TASK BRIEF:
Your task is to copy each line of the records that includes the string "after".

*** Opening of DATA SHOWN ***

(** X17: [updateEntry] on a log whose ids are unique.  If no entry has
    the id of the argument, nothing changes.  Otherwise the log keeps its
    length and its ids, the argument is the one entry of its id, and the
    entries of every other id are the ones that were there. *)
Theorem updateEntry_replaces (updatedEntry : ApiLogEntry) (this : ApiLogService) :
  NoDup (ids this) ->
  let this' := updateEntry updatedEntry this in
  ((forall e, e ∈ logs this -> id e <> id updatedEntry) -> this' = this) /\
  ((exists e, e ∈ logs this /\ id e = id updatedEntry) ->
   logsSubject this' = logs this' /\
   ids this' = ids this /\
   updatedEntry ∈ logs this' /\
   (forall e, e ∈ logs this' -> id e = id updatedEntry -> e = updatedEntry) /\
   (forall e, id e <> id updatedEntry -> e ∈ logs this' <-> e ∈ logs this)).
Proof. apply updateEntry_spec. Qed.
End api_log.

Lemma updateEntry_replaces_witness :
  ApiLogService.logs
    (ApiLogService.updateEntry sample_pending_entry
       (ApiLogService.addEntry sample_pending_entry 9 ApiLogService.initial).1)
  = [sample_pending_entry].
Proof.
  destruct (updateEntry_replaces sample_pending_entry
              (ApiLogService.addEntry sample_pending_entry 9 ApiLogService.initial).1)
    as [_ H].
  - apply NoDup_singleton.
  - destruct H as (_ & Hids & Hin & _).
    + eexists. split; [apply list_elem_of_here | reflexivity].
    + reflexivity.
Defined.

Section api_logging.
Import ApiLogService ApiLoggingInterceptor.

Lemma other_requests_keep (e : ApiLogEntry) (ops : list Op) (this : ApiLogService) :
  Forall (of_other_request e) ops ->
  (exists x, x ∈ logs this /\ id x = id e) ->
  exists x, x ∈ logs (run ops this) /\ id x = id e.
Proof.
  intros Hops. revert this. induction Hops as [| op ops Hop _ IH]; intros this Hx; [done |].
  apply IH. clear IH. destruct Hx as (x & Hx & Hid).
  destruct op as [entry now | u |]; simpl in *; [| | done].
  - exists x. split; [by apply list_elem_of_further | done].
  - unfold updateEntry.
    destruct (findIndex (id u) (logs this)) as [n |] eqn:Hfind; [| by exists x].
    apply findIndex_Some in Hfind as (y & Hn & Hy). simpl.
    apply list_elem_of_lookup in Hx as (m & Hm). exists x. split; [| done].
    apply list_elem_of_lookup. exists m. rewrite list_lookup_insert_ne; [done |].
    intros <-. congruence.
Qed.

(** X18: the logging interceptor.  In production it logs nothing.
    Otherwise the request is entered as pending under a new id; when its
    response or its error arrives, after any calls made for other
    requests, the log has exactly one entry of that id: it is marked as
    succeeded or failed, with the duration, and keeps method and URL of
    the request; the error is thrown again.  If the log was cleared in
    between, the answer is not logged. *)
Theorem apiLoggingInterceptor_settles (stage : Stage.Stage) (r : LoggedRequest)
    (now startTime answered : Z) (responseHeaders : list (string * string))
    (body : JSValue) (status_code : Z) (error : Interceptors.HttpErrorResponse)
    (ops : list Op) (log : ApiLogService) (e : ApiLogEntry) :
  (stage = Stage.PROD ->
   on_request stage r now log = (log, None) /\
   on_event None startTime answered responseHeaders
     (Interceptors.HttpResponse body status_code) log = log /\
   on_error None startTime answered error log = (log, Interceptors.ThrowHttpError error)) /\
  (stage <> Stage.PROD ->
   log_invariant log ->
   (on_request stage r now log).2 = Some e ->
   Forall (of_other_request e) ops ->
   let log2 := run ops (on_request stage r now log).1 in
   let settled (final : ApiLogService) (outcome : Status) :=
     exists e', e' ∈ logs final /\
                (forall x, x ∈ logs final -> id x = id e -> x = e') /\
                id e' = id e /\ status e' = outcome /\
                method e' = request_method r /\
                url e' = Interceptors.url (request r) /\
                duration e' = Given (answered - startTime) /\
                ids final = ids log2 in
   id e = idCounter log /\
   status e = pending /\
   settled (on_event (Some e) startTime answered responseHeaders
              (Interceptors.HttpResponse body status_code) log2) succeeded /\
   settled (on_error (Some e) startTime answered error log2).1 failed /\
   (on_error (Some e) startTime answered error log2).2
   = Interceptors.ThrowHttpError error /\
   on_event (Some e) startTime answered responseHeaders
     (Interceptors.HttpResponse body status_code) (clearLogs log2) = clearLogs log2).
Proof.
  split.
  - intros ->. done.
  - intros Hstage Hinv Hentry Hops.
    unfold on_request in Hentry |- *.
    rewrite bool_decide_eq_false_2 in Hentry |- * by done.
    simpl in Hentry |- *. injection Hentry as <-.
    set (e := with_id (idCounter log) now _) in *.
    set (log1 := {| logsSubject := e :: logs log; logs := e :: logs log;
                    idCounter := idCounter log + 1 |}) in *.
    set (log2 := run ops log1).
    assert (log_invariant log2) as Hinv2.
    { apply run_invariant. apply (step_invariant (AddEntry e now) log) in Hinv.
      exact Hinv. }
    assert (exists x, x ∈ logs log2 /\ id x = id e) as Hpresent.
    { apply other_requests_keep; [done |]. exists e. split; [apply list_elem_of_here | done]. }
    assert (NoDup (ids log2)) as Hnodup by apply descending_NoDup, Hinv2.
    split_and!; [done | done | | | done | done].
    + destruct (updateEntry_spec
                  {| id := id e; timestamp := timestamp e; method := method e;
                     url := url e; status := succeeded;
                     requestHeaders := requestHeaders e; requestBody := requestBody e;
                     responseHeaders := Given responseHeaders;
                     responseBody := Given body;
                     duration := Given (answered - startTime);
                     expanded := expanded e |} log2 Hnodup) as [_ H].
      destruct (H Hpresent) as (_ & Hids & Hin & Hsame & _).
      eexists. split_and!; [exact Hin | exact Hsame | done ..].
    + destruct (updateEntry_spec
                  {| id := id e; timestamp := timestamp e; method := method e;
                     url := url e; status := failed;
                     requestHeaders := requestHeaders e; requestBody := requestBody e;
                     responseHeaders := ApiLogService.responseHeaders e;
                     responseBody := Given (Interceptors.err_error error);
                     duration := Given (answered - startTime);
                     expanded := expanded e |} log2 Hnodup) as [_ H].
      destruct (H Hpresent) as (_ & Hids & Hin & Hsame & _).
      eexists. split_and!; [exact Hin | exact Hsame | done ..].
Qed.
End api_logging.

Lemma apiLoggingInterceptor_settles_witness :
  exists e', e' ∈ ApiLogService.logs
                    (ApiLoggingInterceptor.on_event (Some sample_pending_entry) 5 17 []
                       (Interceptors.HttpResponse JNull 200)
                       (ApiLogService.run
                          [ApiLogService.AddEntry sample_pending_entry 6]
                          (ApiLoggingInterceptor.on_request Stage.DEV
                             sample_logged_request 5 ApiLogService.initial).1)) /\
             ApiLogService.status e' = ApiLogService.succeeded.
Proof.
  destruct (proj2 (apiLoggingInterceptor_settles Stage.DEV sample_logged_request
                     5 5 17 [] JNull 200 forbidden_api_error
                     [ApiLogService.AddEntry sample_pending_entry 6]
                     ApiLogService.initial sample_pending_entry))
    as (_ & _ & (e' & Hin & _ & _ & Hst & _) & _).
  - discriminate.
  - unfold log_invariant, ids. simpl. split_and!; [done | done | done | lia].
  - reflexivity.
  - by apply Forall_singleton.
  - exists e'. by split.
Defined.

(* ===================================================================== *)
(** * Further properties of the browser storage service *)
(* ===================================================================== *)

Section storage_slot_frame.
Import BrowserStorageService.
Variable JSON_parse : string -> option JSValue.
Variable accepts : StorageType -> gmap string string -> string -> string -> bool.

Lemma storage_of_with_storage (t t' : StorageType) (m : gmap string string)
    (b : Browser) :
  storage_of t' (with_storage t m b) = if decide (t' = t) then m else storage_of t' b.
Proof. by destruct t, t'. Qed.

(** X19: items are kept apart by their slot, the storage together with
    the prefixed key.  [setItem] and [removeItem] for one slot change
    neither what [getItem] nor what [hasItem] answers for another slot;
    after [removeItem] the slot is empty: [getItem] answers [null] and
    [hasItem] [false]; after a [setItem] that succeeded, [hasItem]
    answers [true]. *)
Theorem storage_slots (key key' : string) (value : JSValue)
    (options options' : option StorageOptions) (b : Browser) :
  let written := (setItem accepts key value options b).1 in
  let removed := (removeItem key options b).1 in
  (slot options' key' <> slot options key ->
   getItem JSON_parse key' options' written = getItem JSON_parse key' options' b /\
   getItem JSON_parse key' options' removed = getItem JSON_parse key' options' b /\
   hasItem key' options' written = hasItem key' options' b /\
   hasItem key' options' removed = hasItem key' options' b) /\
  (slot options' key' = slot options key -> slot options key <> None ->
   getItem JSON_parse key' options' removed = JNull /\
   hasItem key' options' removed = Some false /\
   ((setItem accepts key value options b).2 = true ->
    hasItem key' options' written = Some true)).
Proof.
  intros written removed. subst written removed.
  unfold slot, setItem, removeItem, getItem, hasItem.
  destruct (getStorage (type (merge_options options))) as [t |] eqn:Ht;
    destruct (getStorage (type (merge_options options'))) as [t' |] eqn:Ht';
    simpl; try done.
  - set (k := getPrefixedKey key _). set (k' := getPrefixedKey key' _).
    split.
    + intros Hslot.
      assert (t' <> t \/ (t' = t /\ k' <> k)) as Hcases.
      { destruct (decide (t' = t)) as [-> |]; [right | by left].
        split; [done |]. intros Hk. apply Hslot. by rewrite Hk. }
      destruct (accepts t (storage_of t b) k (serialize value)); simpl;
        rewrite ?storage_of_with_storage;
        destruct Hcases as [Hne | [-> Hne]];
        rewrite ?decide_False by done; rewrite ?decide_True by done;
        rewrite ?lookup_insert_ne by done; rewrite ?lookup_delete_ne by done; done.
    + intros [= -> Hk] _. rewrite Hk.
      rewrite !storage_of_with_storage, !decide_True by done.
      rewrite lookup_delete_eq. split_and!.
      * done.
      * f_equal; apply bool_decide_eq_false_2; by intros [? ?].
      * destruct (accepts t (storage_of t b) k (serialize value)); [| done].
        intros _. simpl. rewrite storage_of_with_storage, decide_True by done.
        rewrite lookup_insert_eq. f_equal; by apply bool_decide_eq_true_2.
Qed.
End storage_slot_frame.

*** Close of DATA SHOWN ***

PROBLEM SOLUTION:
    response or its error arrives, after any calls made for other
    after [removeItem] the slot is empty: [getItem] answers [null] and
    [hasItem] [false]; after a [setItem] that succeeded, [hasItem]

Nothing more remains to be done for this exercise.